En tant que spécialiste des communications, utilisez-vous régulièrement des kits Starlink (de la société SpaceX) sur le front ?
Ça arrive. Nous avons tout un tas de matériel militaire pour communiquer. Starlink est utile, mais n’est pas l’élément le plus important. À vrai dire, lorsque les soldats ukrainiens me voient débarquer avec un kit Starlink entre les mains, ils ont tous le sourire, car cela signifie d’abord qu’ils pourront échanger avec leur famille. Les kits servent le plus souvent pour des communications avec l’arrière du front.
Concernant les connexions avec un drone, cela nous a déjà servi, mais ce n’est pas une solution optimale. Il y a eu quelques perturbations et nous avons trouvé d’autres alternatives depuis.
Beaucoup de communications sensibles russes ont été interceptées et diffusées. Est-ce l’une de vos missions sur le front ?
C’est une tâche essentielle. Nous employons de nombreuses techniques pour intercepter des échanges, parfois grâce à des outils cyber sur les ordinateurs et smartphones. Nous cherchons des cibles et nous parvenons à les piéger, pour s’infiltrer dans leur réseau. Nous piégeons des téléphones russes. Certaines personnes sont surveillées depuis des mois, nous analysons ensuite leur déplacement pour repérer des points stratégiques.
On utilise également des StingRay (un IMSI-catcher), une sorte de boite de surveillance qui imite une tour cellulaire pour forcer les téléphones à s’y connecter. Il arrive que l’on intercepte des communications radios militaires en captant la fréquence, tout simplement. Enfin, il y a toujours le renseignement humain, grâce à des personnes situées au plus proche de l’armée russe.
Vous avez pu inspecter le matériel russe ?
Oui, les Russes laissent beaucoup d’équipement derrière eux. On a décortiqué une radio, par exemple et c’est incroyable le nombre de composants étrangers que vous trouvez à l’intérieur. Il n’y a quasiment rien de russe dans certains équipements. Une immense partie est constituée en Chine, à Shenzhen, Hong Kong, mais nous trouvons aussi des composants occidentaux, notamment américains. Je ne pense pas que les entreprises concernées soient au courant, il y a tellement de routes pour le marché noir.

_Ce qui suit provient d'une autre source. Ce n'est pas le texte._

(** The first expected call that agrees is answered; no such call is fatal. *)
Definition agrees (r : receiver) (m : bytes) (args : list simple) (x : entry) : bool :=
  bool_decide (x.1 = (r, m, args)).
Fixpoint take_first (f : entry → bool) (l : list entry) : option (entry * list entry) :=
  match l with
  | [] => None
  | x :: l' =>
      if f x then Some (x, l')
      else match take_first f l' with Some (y, l2) => Some (y, x :: l2) | None => None end
  end.

#[export] Instance controller {W} : GoMock (list entry) W () := {|
  Controller := ();
  GoMockCall := option (receiver * bytes * list simple);
  T_Helper _ := mret ();
  ctrl_Call _ r m args :=
    args ← must (mapM simplify args);
    l ← get_back;
    x ← must (take_first (agrees r m args) l);
    _ ← put_back x.2;
    mret (unsimplify <$> x.1.2);
  ctrl_RecordCallWithMethodType _ r m t args :=
    mret (args ← mapM simplify args; Some (r, m, args))
|}.

#[export] Instance controller_spec {W} : GoMockSpec (B := list entry) (W := W) (other := ()).
Proof.
  refine {|
    call_Return := λ (g : GoMockCall) rets,
      x ← must g; rets ← must (mapM simplify rets);
      l ← get_back; put_back (l ++ [(x, rets)]);
    pending := λ _ s, expects <$> back s
  |}.
  - intros c s. by exists s.
  - intros c r m args rets l s Hp Ha. destruct (comparable_simple args Ha) as [args' Ea].
    destruct (back s) as [|[[[r' m'] a'] t'] l'] eqn:Eb; [done|]. cbn in Hp.
    injection Hp as <- <- <- <- <-. rewrite mapM_unsimplify in Ea. injection Ea as <-.
    exists (mkSt l' (world s)). split; [|done]. cbn. rewrite mapM_unsimplify. unfold mbind, M_bind.
    cbn. rewrite Eb. cbn. unfold agrees. by rewrite bool_decide_eq_true_2.
  - intros c r m t args rets s Ha Hr. destruct (comparable_simple args Ha) as [args' Ea].
    destruct (rets_fit_simple t rets Hr) as [rets' Er]. eexists.
    cbn. rewrite Ea. unfold mbind, M_bind. cbn. rewrite Er. split; [done|]. cbn.
    rewrite fmap_app. cbn [fmap list_fmap expects].
    by rewrite (unsimplify_mapM args args' Ea), (unsimplify_mapM rets rets' Er).
Defined.

(** ** An instance *)

(** A program that counts in unary notation, and a mock that is told what a store would have
    answered. *)
Definition k1 : Key := Uint32Key 1.
Definition count : client :=
  c_get k1 (λ r, c_put k1 (default [] r.1 ++ #"|") c_return).
Definition quiet : St (list entry) () := mkSt [] (mkWorld 0 ()).
Definition mock : MockWriter (list entry) () () := NewMockWriter (tt : Controller) 1.
Definition answers : list event := [Ev_get k1 (Some #"|", ENil); Ev_put k1 #"||" Canceled].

Vous avez constaté une différence depuis l’arrivée d’équipements américains et européens ?
Il y a encore une grande phase d’apprentissage et beaucoup de matériaux ne sont pas pleinement utilisés ou restent en attente. Cet équipement est précieux pour les Ukrainiens, il est donc préservé à l’arrière.
J’ai vu une différence dans la formation à travers cette dernière année. On a commencé par tout leur apprendre dans les communications, par exemple avec des PowerPoint devant des dizaines de soldats chaque jour. Ils sont motivés, ils ont appris très rapidement et la différence de niveau technologique avec le début de l’invasion est désormais incomparable. Cela va jouer à l’avenir.